▸ **Problem description**:
Between the line containing "Proof. unfold vector_index_target. go. Qed." and the line containing "Proof. intros. unfold first_clause. go. Qed." lies a run of lines; give that run again exactly, with both of those lines, and nothing else from the entries below.

____

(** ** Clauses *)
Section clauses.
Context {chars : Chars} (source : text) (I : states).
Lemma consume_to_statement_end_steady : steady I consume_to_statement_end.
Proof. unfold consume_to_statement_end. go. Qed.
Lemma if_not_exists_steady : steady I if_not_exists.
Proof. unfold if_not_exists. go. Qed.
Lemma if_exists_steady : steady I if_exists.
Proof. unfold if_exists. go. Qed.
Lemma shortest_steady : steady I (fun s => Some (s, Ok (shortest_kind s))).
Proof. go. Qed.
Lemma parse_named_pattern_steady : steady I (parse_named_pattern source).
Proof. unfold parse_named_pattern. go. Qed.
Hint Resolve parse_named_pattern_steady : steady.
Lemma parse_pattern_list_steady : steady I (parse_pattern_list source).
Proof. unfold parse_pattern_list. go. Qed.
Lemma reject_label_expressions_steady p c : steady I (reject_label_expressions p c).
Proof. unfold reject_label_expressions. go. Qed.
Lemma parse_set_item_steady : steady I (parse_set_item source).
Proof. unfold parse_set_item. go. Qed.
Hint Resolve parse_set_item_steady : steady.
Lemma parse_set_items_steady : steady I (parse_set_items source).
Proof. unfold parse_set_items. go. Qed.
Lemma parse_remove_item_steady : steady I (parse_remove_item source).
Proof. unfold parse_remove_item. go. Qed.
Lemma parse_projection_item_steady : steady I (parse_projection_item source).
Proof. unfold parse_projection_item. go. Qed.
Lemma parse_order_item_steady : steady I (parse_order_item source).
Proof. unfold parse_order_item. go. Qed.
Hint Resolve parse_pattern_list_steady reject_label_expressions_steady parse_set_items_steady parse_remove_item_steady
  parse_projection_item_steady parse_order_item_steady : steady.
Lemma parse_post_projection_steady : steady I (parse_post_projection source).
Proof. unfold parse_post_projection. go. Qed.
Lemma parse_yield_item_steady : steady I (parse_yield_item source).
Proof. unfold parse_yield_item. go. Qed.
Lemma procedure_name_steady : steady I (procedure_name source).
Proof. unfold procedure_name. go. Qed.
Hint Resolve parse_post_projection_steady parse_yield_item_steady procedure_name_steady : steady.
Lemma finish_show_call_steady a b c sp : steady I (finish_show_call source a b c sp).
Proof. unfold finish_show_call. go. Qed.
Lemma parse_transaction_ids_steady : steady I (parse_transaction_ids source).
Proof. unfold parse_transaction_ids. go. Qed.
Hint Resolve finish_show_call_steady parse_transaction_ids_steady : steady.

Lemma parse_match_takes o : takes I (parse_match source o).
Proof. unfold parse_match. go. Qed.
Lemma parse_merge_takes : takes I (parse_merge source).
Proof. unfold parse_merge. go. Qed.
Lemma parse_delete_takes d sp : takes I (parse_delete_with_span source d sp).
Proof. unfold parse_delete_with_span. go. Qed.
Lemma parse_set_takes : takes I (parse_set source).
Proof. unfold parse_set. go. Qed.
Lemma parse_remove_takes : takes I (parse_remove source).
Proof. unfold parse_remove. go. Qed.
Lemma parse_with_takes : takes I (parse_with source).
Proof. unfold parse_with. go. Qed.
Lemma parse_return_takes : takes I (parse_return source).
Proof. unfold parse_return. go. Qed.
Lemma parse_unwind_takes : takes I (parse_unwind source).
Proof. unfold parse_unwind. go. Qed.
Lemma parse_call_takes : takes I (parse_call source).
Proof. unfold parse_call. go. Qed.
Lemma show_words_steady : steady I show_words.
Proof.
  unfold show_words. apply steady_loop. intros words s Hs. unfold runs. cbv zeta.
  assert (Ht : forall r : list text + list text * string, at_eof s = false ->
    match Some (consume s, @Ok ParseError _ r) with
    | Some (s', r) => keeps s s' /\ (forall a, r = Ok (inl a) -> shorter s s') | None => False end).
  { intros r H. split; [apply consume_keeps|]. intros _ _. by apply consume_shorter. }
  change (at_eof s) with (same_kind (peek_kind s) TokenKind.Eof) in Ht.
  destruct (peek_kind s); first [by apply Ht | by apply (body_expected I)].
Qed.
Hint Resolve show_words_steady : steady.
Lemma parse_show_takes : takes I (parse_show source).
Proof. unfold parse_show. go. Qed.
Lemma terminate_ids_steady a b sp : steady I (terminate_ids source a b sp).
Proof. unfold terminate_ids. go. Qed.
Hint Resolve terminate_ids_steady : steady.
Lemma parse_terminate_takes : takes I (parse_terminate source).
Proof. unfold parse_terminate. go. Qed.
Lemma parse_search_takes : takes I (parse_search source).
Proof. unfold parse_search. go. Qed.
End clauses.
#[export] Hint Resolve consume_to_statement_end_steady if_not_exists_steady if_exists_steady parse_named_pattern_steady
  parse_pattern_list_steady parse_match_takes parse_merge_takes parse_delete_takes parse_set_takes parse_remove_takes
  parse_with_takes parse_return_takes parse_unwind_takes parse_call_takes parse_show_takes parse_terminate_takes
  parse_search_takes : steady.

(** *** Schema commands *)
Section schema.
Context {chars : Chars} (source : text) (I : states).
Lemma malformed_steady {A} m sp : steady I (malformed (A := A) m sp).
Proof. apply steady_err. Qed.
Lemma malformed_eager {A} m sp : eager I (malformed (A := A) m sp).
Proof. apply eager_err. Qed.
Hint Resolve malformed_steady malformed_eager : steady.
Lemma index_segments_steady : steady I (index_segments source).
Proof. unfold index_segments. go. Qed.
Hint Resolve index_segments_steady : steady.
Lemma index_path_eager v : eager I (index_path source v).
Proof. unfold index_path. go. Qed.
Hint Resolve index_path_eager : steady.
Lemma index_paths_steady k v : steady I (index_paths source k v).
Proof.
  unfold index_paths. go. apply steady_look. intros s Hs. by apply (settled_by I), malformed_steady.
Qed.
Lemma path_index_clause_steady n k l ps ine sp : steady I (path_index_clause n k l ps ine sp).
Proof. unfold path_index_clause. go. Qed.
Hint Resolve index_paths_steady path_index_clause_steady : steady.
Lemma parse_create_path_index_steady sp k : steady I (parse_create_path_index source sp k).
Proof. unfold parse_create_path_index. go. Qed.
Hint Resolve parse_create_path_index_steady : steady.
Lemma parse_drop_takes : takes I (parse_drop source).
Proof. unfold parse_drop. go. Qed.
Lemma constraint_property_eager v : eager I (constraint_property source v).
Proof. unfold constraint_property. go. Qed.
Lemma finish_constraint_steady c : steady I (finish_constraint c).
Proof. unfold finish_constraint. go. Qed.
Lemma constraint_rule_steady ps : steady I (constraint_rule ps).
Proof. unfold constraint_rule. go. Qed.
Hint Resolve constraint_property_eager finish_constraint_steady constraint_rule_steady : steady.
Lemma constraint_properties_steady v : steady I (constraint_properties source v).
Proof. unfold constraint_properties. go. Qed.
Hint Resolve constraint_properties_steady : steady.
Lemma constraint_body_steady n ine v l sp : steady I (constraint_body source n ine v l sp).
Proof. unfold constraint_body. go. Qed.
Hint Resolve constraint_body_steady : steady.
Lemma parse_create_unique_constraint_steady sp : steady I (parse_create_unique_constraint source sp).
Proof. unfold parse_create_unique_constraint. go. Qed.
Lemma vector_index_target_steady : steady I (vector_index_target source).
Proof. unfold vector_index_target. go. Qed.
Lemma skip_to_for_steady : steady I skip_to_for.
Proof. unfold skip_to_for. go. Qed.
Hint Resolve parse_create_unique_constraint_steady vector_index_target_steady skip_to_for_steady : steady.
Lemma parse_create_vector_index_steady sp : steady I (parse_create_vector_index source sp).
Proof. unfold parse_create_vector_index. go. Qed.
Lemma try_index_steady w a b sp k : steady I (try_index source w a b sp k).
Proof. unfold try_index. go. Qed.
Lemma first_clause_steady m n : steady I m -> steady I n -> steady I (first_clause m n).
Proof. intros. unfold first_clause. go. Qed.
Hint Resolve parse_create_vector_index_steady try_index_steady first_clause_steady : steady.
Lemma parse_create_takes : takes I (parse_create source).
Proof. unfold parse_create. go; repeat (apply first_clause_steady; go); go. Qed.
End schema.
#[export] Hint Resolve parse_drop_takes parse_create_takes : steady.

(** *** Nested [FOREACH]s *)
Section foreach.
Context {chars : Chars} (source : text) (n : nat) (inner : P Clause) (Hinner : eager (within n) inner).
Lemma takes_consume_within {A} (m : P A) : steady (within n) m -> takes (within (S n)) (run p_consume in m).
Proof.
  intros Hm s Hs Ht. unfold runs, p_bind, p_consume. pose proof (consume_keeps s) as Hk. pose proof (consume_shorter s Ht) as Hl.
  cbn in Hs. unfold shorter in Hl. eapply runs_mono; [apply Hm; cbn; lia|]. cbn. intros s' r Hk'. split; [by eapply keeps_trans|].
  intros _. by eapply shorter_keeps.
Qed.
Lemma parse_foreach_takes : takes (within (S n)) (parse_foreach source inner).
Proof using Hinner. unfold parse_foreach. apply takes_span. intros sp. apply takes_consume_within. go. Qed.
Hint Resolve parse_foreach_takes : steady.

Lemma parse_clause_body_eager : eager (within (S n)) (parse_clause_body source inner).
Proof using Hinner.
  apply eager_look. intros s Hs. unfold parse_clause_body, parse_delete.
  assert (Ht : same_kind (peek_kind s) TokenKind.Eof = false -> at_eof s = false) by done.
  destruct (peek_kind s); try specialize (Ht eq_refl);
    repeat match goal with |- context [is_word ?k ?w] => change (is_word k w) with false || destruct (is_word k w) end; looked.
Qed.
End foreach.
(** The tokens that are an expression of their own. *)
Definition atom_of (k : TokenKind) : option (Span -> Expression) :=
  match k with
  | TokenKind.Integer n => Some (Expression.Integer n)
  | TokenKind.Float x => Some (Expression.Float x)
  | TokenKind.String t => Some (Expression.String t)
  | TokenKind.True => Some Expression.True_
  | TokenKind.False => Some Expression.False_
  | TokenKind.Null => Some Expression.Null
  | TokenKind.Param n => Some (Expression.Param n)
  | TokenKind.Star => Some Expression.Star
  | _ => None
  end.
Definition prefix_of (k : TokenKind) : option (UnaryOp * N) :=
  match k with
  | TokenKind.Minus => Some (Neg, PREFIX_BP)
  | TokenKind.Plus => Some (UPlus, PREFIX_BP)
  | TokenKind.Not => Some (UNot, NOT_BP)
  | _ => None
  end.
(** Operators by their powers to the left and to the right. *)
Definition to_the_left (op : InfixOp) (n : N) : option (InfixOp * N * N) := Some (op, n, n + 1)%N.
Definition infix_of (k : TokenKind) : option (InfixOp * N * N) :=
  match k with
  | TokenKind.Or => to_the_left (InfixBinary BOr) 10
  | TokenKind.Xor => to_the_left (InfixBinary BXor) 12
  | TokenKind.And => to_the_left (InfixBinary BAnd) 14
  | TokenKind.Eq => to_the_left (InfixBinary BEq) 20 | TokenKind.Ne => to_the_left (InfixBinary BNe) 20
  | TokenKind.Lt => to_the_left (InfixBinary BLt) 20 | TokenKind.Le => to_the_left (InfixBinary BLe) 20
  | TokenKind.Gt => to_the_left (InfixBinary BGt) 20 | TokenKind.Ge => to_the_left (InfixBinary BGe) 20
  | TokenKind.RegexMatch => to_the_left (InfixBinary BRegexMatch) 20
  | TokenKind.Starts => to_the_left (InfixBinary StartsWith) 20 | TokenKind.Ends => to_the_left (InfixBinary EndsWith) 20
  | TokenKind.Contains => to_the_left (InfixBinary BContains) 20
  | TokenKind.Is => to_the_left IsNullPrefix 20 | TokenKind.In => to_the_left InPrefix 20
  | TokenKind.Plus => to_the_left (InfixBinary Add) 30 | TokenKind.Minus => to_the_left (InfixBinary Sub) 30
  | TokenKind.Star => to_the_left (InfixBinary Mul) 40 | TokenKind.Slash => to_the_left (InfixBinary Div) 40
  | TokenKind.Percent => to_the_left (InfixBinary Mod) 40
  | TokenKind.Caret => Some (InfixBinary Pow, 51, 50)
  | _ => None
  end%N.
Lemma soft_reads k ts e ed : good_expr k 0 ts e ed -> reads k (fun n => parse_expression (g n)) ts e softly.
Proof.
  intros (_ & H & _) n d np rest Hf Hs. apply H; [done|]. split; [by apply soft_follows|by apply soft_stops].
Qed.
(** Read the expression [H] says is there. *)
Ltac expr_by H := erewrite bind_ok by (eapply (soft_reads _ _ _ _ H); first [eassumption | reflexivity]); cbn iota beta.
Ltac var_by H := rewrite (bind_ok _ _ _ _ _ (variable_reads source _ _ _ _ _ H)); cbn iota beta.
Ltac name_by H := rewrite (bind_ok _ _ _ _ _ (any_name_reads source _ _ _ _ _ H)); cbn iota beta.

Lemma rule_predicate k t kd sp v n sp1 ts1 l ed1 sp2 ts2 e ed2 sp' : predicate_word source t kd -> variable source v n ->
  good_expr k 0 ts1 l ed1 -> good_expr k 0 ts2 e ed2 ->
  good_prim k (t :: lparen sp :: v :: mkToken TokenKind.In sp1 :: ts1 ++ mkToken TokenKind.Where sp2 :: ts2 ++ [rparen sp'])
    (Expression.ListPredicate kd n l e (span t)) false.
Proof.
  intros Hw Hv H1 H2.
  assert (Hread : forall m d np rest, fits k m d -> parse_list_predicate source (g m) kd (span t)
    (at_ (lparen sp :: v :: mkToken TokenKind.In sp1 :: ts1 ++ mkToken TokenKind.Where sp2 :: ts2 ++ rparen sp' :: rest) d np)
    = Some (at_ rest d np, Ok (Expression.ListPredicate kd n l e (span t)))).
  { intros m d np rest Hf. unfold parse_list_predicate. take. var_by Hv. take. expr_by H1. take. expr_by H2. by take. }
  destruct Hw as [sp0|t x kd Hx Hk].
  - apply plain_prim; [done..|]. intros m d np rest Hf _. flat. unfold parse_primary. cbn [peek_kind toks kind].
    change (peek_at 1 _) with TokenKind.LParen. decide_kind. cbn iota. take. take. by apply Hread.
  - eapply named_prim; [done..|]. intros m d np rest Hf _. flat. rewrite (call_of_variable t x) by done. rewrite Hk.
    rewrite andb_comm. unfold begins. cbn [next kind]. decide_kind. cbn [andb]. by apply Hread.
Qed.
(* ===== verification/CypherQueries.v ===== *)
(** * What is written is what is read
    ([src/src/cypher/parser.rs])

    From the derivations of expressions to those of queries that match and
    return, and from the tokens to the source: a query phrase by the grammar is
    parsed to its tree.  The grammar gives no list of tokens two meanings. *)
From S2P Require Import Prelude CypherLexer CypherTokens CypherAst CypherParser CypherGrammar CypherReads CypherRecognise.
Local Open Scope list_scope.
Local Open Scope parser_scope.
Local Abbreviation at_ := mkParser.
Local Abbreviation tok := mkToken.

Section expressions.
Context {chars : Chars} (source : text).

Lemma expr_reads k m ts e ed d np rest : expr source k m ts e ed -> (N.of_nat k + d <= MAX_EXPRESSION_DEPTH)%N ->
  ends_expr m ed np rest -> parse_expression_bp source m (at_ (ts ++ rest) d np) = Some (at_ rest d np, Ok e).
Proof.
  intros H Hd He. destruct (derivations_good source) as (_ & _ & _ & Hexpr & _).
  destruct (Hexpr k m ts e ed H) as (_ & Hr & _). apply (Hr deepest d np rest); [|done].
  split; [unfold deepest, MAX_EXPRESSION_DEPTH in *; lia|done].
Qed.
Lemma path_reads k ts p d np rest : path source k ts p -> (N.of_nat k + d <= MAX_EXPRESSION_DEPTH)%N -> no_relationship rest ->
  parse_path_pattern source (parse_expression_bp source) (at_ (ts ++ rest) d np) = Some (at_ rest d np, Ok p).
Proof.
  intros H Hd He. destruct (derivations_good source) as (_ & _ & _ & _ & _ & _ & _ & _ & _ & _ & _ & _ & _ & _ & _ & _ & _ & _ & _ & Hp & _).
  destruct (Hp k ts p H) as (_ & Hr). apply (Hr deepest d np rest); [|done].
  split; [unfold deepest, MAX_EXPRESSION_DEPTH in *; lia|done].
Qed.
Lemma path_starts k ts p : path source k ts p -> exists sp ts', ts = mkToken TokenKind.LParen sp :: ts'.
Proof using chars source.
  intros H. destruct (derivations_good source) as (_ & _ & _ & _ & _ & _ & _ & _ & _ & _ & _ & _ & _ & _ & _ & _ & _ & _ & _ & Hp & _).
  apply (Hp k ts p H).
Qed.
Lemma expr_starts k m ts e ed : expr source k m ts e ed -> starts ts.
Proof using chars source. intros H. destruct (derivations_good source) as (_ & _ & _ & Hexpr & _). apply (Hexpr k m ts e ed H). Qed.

____

▸ **Task response**:
Proof. unfold vector_index_target. go. Qed.
Lemma skip_to_for_steady : steady I skip_to_for.
Proof. unfold skip_to_for. go. Qed.
Hint Resolve parse_create_unique_constraint_steady vector_index_target_steady skip_to_for_steady : steady.
Lemma parse_create_vector_index_steady sp : steady I (parse_create_vector_index source sp).
Proof. unfold parse_create_vector_index. go. Qed.
Lemma try_index_steady w a b sp k : steady I (try_index source w a b sp k).
Proof. unfold try_index. go. Qed.
Lemma first_clause_steady m n : steady I m -> steady I n -> steady I (first_clause m n).
Proof. intros. unfold first_clause. go. Qed.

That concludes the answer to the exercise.